New Brain Cell Discovery Provides Insight into Excessive Hunger

In a groundbreaking study published in *Nature Communications* on June 13, 2025, researchers from the University of Southern California (USC) have identified a specific group of brain cells that encode memories associated with eating, a discovery that may explain why individuals with memory impairments frequently overeat. The research focuses on neurons located in the ventral hippocampus, which become activated during meals and form what the researchers term 'meal engrams.' These engrams are specialized memory traces that store crucial information about food consumption, including not only the type of food but also the timing and location of meals.

Scott Kanoski, a professor of biological sciences at USC Dornsife College of Letters, Arts and Sciences and the study's corresponding author, emphasized the significance of these meal engrams: 'An engram is the physical trace that a memory leaves behind in the brain. Meal engrams function like sophisticated biological databases that store multiple types of information such as where you were eating, as well as the time that you ate.' This nuanced understanding of how memories of meals are formed can shed light on overeating behaviors, particularly in individuals with memory challenges, such as those suffering from dementia or brain injuries.

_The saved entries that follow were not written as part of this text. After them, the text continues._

Lemma split_loop_allocated fuel order cur block s :
  allocated_bytes_ (split_loop fuel order cur block s) = allocated_bytes_ s.
Proof. revert cur s. induction fuel as [|fuel IH]; intros; simpl; [done|]. case_match; [by rewrite IH|done]. Qed.

Lemma coalesce_allocated fuel block order s :
  allocated_bytes_ (coalesce fuel block order s) = allocated_bytes_ s.
Proof.
  revert block order s. induction fuel as [|fuel IH]; intros; simpl; [done|].
  case_match; [|done]. case_match; [by rewrite IH|done].
Qed.

Lemma size_to_order_loop_le fuel bytes size order :
  (order <= MAX_ORDER)%nat -> (size_to_order_loop fuel bytes size order <= MAX_ORDER)%nat.
Proof.
  revert size order. induction fuel as [|fuel IH]; intros size order Ho; simpl; [done|].
  destruct (Nat.ltb_spec order MAX_ORDER); rewrite ?andb_false_r, ?andb_true_r; [|done].
  destruct (size <? bytes); [|done]. apply IH. lia.
Qed.

Lemma size_to_order_le bytes : (size_to_order bytes <= MAX_ORDER)%nat.
Proof. unfold size_to_order. case_match; [lia|]. apply size_to_order_loop_le. lia. Qed.

(** ** The invariant is preserved *)

Lemma additive_sz : additive (fun _ o => sz o).
Proof. intros b o. rewrite sz_S. lia. Qed.

Lemma additive_in_block x : additive (fun b o => Z.b2z (in_block x b o)).
Proof.
  intros b o. unfold in_block. rewrite sz_S. pose proof (sz_pos o).
  destruct (Z.leb_spec b x), (Z.ltb_spec x (b + 2 * sz o)), (Z.ltb_spec x (b + sz o)),
    (Z.leb_spec (b + sz o) x), (Z.ltb_spec x (b + sz o + sz o)); simpl; lia.
Qed.

Lemma wsum_from_nonneg f k fls : (forall b o, 0 <= f b o) -> 0 <= wsum_from f k fls.
Proof.
  intros Hf. revert k. induction fls as [|l fls IH]; intros k; simpl; [lia|].
  specialize (IH (S k)). enough (0 <= wsum f k l) by lia.
  induction l as [|b l IHl]; simpl; [lia|]. specialize (Hf b k). lia.
Qed.

Lemma wlive_bound raw s live : Core raw s live -> wlive (fun _ o => sz o) live <= POOL_SIZE.
Proof.
  intros HC. pose proof (core_total _ _ _ HC _ additive_sz) as Ht. unfold total in Ht.
  assert (0 <= wsum_from (fun _ o => sz o) 0 (free_lists_ s))
    by (apply wsum_from_nonneg; intros; apply Z.lt_le_incl, sz_pos).
  change (sz MAX_ORDER) with POOL_SIZE in Ht. lia.
Qed.

Lemma wlive_nonneg live : 0 <= wlive (fun _ o => sz o) live.
Proof. induction live as [|[b o] live IH]; simpl; [lia|]. pose proof (sz_pos o). lia. Qed.

Lemma Inv_init raw s : BuddyAllocator (Some raw) = Some s -> Inv raw s [].
Proof.
  intros [= <-]. split; [|done].
  apply Core_put; [intros; lia|]. split; simpl; auto.
  - intros o b. unfold fl. simpl. destruct o as [|[|[|[|[|[|[|[|[|o]]]]]]]]]; simpl; set_solver.
  - intros b o [= -> ->]%list_elem_of_singleton. repeat split; [lia|lia|reflexivity|].
    rewrite Z.sub_diag. apply Z.divide_0_r.
  - intros f Hf. unfold total. simpl. lia.
  - intros o b _. unfold fl. simpl. destruct o as [|[|[|[|[|[|[|[|[|o]]]]]]]]]; simpl; set_solver.
Qed.

Lemma allocate_Inv raw s live bytes block s' :
  Inv raw s live -> allocate bytes s = (Some block, s') ->
  Inv raw s' ((block, size_to_order bytes) :: live).
Proof.
  intros [HC Ha] Hal. unfold allocate in Hal.
  destruct (_ || _); [done|]. destruct (Nat.ltb_spec MAX_ORDER (size_to_order bytes)); [done|].
  set (order := size_to_order bytes) in *.
  destruct (find_order_spec (S MAX_ORDER) s order) as (H1 & H2 & H3); [lia|].
  set (cur := find_order _ _ _) in *. destruct (Nat.ltb_spec MAX_ORDER cur); [done|].
  destruct (last (fl s cur)) as [b|] eqn:Hl; [|done]. simplify_eq.
  assert (fl s cur ≡ₚ block :: pop_back (fl s cur)) as Hp.
  { rewrite (last_pop_back _ _ Hl) at 1. unfold push_back. by rewrite Permutation_app_comm. }
  assert (Core raw (split_loop MAX_ORDER order cur block (set_fl cur (pop_back (fl s cur)) s))
            ((block, order) :: live)) as HC'.
  { apply Core_split_loop; [lia|done| |by apply Core_take].
    intros j Hj. rewrite fl_set_fl by (rewrite (core_len _ _ _ HC); lia).
    case_decide; [lia|]. by apply H2. }
  split; [eapply Core_ext, HC'; done|].
  unfold add_allocated; cbn [allocated_bytes_].
  rewrite split_loop_allocated, order_to_size_sz by lia. simpl.
  rewrite Ha, Z.add_comm. apply wrap_small.
  pose proof (wlive_bound _ _ _ HC') as Hb. pose proof (wlive_nonneg ((block, order) :: live)).
  rewrite POOL_SIZE_eq in Hb. simpl in *. lia.
Qed.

The implications of this research extend beyond academic interest; they could significantly impact clinical approaches to treating eating disorders and obesity. Lea Decarie-Spain, a postdoctoral scholar at USC and the study's first author, noted that distractions during meals, such as watching television or using smartphones, could impair the formation of meal memories, leading to increased food consumption. 'The brain fails to properly catalog the meal experience, leading to weak or incomplete meal engrams,' Decarie-Spain explained.

The methodology employed by the research team involved advanced neuroscience techniques to observe the brain activity of laboratory rats in real-time as they consumed food. The study demonstrated that meal memory neurons differ from other types of memory cells, as evidenced by the impaired memory of food locations in rats when these neurons were selectively destroyed, while their spatial memory for non-food-related tasks remained intact. This specificity suggests a dedicated neural pathway for processing meal-related information.

Furthermore, the research revealed that meal memory neurons communicate with the lateral hypothalamus, a region critical for regulating hunger and eating behaviors. Disruption of this communication pathway resulted in overeating among the rats, indicating that the proper functioning of meal engrams may be essential for maintaining healthy eating patterns.

Kanoski posited that this newfound understanding could inform innovative strategies for obesity management. Traditional approaches often focus solely on dietary restrictions or increased physical activity; however, this research highlights the necessity of improving meal memory formation as a complementary strategy for healthy eating. 'We're finally beginning to understand that remembering what and when you ate is just as crucial for healthy eating as the food choices themselves,' Kanoski stated.

This study was conducted with support from various prestigious grants, including a Quebec Research Funds Postdoctoral Fellowship and a National Institute of Diabetes and Digestive and Kidney Diseases grant. The collaborative research team included authors from USC, the University of Pennsylvania’s Perelman School of Medicine, and the Monell Chemical Senses Center, among others. As the scientific community continues to explore the intricate relationship between memory and eating behaviors, this research paves the way for future inquiries into effective interventions for disordered eating and obesity.